EXERCISE BRIEF:
Using the listing below, print exactly everything from the line with "(** C2. The" down to the line with "both counters; other", both included, and nothing more.

DATA FOR REVIEW:
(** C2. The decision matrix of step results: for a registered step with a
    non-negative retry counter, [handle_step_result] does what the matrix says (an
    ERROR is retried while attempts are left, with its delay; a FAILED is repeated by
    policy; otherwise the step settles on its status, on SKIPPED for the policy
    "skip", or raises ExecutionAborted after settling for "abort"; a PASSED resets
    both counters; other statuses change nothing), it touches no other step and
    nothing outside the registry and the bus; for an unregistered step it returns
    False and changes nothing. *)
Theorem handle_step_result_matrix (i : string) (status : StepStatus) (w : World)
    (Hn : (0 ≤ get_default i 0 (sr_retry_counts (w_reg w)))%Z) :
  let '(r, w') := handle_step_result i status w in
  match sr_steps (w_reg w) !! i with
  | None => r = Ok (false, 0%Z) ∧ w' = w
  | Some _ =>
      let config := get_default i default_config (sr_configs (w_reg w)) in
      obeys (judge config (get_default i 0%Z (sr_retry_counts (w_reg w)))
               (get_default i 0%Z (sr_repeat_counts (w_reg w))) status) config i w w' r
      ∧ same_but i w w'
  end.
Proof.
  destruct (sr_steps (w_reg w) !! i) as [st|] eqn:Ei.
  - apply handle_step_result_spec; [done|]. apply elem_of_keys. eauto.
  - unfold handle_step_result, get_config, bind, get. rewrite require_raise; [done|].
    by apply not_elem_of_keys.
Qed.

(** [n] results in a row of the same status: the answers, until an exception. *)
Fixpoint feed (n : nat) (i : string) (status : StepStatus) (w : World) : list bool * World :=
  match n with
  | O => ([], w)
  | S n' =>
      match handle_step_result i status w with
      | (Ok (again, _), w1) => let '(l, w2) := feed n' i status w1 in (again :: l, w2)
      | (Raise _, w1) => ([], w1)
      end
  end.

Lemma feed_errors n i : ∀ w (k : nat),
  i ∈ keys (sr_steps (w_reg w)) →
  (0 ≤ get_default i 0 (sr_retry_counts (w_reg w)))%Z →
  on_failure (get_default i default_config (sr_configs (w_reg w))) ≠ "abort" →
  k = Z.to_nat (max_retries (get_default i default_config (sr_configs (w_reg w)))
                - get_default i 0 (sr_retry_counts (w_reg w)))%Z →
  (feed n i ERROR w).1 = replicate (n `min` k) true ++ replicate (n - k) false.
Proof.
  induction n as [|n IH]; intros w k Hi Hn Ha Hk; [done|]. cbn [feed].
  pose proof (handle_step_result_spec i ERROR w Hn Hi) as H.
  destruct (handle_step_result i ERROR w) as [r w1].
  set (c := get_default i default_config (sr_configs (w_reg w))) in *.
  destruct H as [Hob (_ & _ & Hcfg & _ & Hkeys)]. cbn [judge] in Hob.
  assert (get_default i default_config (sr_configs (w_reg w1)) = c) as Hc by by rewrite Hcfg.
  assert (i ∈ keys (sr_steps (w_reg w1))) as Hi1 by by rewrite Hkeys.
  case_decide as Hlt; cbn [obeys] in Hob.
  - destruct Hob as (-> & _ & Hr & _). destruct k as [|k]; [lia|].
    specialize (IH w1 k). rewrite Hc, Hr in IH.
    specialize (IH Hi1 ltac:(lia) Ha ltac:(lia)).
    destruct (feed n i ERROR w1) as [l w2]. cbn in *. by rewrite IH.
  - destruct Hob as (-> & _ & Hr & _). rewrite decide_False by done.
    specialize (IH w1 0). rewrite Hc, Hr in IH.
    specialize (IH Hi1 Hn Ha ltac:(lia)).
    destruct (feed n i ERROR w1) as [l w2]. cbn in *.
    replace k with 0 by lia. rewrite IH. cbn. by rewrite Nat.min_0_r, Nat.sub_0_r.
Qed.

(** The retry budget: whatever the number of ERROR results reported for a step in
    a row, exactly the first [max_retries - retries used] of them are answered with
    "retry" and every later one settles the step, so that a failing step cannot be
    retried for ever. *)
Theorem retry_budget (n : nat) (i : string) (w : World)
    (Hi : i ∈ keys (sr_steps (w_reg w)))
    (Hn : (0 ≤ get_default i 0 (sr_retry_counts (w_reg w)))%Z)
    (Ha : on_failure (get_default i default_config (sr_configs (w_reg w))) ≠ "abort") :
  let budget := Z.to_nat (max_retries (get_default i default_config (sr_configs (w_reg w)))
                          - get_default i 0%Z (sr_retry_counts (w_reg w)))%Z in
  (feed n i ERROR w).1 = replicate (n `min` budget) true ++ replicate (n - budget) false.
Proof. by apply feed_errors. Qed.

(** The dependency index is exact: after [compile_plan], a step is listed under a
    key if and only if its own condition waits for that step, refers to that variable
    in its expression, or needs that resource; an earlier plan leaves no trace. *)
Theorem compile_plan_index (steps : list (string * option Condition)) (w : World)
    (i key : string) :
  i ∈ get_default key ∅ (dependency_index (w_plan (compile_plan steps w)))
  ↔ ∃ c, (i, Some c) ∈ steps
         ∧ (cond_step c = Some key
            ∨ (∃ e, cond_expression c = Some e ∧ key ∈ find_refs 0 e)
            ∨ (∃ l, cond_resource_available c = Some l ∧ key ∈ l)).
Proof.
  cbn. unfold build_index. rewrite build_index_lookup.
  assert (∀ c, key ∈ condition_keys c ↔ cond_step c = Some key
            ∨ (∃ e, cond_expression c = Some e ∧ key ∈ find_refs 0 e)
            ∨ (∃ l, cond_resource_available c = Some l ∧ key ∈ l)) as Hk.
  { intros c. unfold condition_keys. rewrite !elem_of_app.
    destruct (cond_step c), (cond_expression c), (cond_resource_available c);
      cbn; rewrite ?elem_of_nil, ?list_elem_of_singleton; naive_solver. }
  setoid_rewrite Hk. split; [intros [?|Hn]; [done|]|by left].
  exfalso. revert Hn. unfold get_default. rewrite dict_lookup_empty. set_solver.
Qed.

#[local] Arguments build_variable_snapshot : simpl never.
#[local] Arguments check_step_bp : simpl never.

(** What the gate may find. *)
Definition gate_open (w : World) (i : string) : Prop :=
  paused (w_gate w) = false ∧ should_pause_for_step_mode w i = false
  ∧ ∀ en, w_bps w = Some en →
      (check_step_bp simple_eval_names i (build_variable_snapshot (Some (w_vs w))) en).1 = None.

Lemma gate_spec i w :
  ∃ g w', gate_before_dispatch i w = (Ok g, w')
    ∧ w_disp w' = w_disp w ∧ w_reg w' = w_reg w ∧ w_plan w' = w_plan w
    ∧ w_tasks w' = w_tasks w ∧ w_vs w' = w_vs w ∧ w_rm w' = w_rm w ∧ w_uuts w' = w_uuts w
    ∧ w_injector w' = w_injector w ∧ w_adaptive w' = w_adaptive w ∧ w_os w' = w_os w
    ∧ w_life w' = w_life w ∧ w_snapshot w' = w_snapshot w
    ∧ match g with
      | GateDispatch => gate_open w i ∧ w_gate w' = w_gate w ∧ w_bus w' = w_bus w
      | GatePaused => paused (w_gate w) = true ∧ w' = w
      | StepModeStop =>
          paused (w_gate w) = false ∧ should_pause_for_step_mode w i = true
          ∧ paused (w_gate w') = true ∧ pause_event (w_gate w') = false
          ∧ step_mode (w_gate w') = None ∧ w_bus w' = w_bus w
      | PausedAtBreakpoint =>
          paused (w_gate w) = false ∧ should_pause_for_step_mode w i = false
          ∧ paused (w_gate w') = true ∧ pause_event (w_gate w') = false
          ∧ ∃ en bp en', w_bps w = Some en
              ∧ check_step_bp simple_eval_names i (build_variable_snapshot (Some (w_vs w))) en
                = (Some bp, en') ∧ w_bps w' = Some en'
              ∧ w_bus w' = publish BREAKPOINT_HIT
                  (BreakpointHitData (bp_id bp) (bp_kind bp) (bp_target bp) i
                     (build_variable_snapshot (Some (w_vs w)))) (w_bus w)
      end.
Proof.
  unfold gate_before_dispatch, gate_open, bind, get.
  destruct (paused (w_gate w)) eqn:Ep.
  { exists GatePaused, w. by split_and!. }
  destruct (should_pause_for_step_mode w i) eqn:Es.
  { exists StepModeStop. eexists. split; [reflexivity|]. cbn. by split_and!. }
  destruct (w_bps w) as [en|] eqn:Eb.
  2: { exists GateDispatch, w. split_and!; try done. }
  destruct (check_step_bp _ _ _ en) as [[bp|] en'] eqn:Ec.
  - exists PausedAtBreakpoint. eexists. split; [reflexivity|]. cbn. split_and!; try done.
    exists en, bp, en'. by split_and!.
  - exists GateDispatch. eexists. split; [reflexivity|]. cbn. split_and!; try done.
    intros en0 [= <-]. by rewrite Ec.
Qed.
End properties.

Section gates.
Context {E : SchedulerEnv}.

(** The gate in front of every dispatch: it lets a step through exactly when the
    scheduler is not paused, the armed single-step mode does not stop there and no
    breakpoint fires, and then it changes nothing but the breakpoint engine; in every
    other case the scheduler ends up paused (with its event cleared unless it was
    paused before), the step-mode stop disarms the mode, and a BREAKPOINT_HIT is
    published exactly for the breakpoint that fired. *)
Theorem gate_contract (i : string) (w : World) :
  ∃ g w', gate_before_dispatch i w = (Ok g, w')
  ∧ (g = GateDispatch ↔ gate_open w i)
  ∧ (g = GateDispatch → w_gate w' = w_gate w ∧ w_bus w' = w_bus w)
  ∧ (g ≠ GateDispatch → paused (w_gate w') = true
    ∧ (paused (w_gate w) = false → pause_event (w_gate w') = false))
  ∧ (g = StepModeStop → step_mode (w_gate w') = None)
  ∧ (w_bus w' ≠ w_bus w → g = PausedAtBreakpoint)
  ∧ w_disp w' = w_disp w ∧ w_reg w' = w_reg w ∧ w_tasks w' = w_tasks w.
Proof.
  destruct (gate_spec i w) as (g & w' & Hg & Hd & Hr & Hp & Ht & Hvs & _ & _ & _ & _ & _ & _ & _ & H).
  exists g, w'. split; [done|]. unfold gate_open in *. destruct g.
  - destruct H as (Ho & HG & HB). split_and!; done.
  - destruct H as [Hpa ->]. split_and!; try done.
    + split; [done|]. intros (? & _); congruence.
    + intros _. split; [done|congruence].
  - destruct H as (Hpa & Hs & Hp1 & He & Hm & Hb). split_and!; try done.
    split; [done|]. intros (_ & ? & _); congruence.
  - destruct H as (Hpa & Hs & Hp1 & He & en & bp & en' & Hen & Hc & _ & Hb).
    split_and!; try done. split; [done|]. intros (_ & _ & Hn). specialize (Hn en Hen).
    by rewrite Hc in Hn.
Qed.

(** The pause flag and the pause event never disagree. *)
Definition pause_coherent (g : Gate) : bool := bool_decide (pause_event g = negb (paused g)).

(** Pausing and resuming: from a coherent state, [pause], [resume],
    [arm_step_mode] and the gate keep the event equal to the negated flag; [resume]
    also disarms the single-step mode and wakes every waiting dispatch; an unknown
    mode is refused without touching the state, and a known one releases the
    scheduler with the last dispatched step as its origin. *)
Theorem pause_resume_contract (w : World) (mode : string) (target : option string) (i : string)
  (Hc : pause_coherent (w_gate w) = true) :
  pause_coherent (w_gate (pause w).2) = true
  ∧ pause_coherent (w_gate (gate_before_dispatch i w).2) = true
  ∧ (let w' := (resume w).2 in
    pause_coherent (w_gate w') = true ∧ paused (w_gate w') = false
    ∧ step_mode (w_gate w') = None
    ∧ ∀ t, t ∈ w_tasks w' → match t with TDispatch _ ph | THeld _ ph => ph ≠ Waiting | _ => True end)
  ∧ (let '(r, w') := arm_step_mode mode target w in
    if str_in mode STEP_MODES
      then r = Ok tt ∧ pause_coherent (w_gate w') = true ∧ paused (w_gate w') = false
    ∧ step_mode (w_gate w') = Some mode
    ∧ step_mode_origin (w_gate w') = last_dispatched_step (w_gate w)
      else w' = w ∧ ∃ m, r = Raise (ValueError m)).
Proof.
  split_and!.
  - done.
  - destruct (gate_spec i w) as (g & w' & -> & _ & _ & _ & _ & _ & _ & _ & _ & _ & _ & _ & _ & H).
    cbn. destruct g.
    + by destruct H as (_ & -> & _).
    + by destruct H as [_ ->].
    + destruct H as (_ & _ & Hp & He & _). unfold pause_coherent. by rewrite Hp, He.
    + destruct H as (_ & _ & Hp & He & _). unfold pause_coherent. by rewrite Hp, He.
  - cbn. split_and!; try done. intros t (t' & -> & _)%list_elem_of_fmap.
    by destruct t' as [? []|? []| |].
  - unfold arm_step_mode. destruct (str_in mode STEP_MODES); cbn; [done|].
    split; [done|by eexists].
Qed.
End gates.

==

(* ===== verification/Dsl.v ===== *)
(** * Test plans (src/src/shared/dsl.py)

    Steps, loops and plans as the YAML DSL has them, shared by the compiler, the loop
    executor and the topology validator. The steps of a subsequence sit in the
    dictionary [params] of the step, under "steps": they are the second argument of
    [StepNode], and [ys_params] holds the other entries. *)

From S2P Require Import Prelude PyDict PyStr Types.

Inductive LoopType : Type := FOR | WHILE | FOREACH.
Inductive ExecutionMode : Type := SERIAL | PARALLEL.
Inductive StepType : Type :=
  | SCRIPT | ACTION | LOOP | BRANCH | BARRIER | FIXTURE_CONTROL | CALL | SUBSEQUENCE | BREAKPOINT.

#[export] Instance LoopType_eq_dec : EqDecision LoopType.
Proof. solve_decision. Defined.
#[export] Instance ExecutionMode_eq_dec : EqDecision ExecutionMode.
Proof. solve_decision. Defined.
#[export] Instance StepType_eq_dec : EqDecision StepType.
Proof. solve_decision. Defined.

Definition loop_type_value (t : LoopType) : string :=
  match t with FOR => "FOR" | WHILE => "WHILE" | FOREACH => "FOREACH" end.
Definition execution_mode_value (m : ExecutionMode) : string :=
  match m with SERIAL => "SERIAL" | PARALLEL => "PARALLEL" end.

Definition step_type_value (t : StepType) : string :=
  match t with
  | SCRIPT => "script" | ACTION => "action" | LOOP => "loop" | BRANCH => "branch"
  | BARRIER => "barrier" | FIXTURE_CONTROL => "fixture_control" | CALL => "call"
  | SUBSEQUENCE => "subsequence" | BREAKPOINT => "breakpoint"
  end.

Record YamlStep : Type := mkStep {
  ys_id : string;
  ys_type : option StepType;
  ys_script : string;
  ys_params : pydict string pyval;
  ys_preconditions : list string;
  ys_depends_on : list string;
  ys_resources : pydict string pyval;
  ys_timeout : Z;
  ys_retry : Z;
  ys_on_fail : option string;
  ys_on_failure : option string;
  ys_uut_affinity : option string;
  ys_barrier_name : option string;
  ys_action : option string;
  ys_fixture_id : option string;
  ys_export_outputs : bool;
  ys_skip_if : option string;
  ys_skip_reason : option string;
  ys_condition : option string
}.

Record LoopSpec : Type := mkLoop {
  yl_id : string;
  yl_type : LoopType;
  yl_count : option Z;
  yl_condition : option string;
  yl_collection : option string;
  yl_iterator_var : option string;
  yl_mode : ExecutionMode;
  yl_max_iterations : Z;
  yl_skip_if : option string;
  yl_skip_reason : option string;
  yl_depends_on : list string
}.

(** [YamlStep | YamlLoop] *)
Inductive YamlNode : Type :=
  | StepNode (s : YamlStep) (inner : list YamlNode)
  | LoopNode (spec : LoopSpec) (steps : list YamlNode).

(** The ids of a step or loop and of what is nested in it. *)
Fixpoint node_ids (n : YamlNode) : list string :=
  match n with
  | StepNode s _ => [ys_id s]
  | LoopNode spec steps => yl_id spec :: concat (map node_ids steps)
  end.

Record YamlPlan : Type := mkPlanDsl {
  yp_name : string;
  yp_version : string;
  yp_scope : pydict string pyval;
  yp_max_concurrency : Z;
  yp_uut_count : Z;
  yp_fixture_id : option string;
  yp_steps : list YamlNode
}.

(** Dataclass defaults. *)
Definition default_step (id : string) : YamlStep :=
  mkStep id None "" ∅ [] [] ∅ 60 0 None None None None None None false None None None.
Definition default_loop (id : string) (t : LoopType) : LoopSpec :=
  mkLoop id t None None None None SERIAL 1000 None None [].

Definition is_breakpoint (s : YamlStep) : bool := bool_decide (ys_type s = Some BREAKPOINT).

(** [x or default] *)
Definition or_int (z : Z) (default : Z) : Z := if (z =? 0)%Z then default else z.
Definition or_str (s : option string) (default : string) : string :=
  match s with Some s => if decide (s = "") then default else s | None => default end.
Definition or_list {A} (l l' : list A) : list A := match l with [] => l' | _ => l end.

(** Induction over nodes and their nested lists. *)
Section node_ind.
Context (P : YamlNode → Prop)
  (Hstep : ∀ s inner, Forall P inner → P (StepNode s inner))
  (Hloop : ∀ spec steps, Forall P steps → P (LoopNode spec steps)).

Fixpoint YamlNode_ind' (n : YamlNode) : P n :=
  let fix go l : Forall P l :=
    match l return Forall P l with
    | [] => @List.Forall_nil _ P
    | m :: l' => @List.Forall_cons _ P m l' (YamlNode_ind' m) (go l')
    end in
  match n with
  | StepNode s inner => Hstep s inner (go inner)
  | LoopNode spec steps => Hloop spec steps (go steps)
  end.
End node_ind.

TASK SOLUTION:
(** C2. The decision matrix of step results: for a registered step with a
    non-negative retry counter, [handle_step_result] does what the matrix says (an
    ERROR is retried while attempts are left, with its delay; a FAILED is repeated by
    policy; otherwise the step settles on its status, on SKIPPED for the policy
    "skip", or raises ExecutionAborted after settling for "abort"; a PASSED resets
    both counters; other statuses change nothing), it touches no other step and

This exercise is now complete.